The various operations performed by arithmetic unit are Addition, Subtraction, Complement and Multiplication.

  1. Complement : This block takes 16 bit signal as input and gives a 16 bit output which is complement of the input signal.

  2. 16 bit Adder : This block takes two 16 bit signals and a carry in as input and adds them to generate a 16 bit output along with a carry out.16 bit adder consists of four 4 bit adders. Each 4 bit adder is supplied with 4 bits of each input and a carry in from carry out of previous adder.

  3. 16 Bit multiplier: This block takes two 16 bit signals as inputs and produces an output which is a 32 bit signal.

We used a 4 bit by 4 bit Vedic multiplier and developed an 8 bit by 8 bit multiplier which is further used as a basic unit to construct 16 bit by 16 bit multiplier. The 8 bit by 8 bit multiplier is as shown.

Firstly, we used four 4 bit by 4 bit vedic multipliers to obtain the partial products which are then given to two adder stages to obtain the desired 16 bit output.

This 8 bit by 8 bit multiplier is then used to obtain partial products which are again given to two adder stages to obtain 16 bit multiplication output.

  1. Subtractor: Two 16 bit inputs are subtracted by passing the signal to be subtracted through the complement block and then adding this complemented signal to the signal from which signal is to be subtracted. Basic idea is to be obtain the signal and its 16 bit complement, use a multiplexer and with the help of select line we can decide whether the signals are to be added or subtracted.

  2. Clear: Arithmetic operation ‘clear’ clears all the output data i.e. results all bits “0” in register A. This is directly achieved by using a multiplexer and assigning one of the inputs as zero.

fig8

The synthesized ALU module is shown below.

fig9The ALU simulation results are shown.

Screenshot 01.05.30

RAM module:

The RAM module takes the ALU’s output, memory address to be read or written in the RAM, the databus contents as its input. The logical block of the RAM is the memory that is read at the addr location. Some control signals also come from the decoder to the RAM which decide whether to access the RAM or not. In case the contents of the RAM are to be put on the databus, there is a multiplexer for this purpose.
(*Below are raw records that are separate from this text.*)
(* ===== verification/MsgqCases.v ===== *)
(** * Message queues on concrete worlds

    A queue made by [TTOS_CreateMsgq] in a small kernel, on which the general
    theorems apply, and the traces that show what the code gets wrong: urgent
    messages, a wake-up that is lost, a deletion under a copy and a size that
    overflows. *)

From S2P Require Import Prelude Chain PrioMap DeltaQ Kernel Sched Frame SchedInv Dispatch SchedProps Service Wait WaitInv Block Names Sema SemaInv SemaProps SemaLife Msgq MsgqInv MsgqOps MsgqProps MsgqLife.
From Stdlib Require Import Init.Byte.
Import Width.
Local Open Scope Z_scope.

(** ** A world with one queue *)

(** Twelve bytes at 100, eight each at 200 and 300, sizes at 500 and 504. *)
Definition user_memory : gmap Z byte :=
  store 100 [x41; x42; x43; x44; x45; x46; x47; x48; x49; x4a; x4b; x4c] (store 200 (replicate 8 x00) (store 300 (replicate 8 x00) ∅)).

(** No queue yet, on the kernel where task 3 runs on CPU 0 with task 4 ready behind
    it, and task 2 runs on CPU 1. *)
Definition no_queue : mworld :=
  MWorld (sema_kernel (plain 0)) ∅ [] [] 0 0 4 ∅ ∅ user_memory ∅ {[500 := 0; 504 := 0]} ∅ [].

(** ["m1"], version ["1.0"]. *)
Definition queue_config (number maxSize : Z) : msgq_config :=
  MsgqConfig [x6d; x31; x00] 0 maxSize number [x31; x2e; x30; x00].

Definition finally {A} (m : M mworld A) (W : mworld) : mworld := match m W with Some (_, W') => W' | None => W end.

Definition one_queue (number : Z) : mworld :=
  finally (TTOS_CreateMsgq 1 (Some (queue_config number 8)) true (Some 5%nat) (Some 4096)) no_queue.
The select line of the multiplexer is same as the enable pin of the RAM. The lower 16 bit output of the ALU is fed into the parity generator, zero check to generate the required flags to be fed into the flag register. The ALU’s output is also directly fed to the ECR of this module. Hence after the RAM block has performed its operation, the contents of the databus or the ALU are valid depending on the type of instruction.

The synthesized RAM module is shown.

Screenshot 01.05.36

Register Set:

Register set of the CPU consists of 4 registers viz Register A, Register B, Register ACC and the Flag Register. All of the registers have a load signal as its input. When the load signal is ‘1’, the contents of the register are same as that of the value at the input otherwise they remain the same as before. Hence the register set is implemented as latches. The flag register is somewhat special than the other registers. In that it contains load_flags also as another input which sets the flag flip flops to the required values obtained from the RAM block and keeps all other bits of the register to the same value.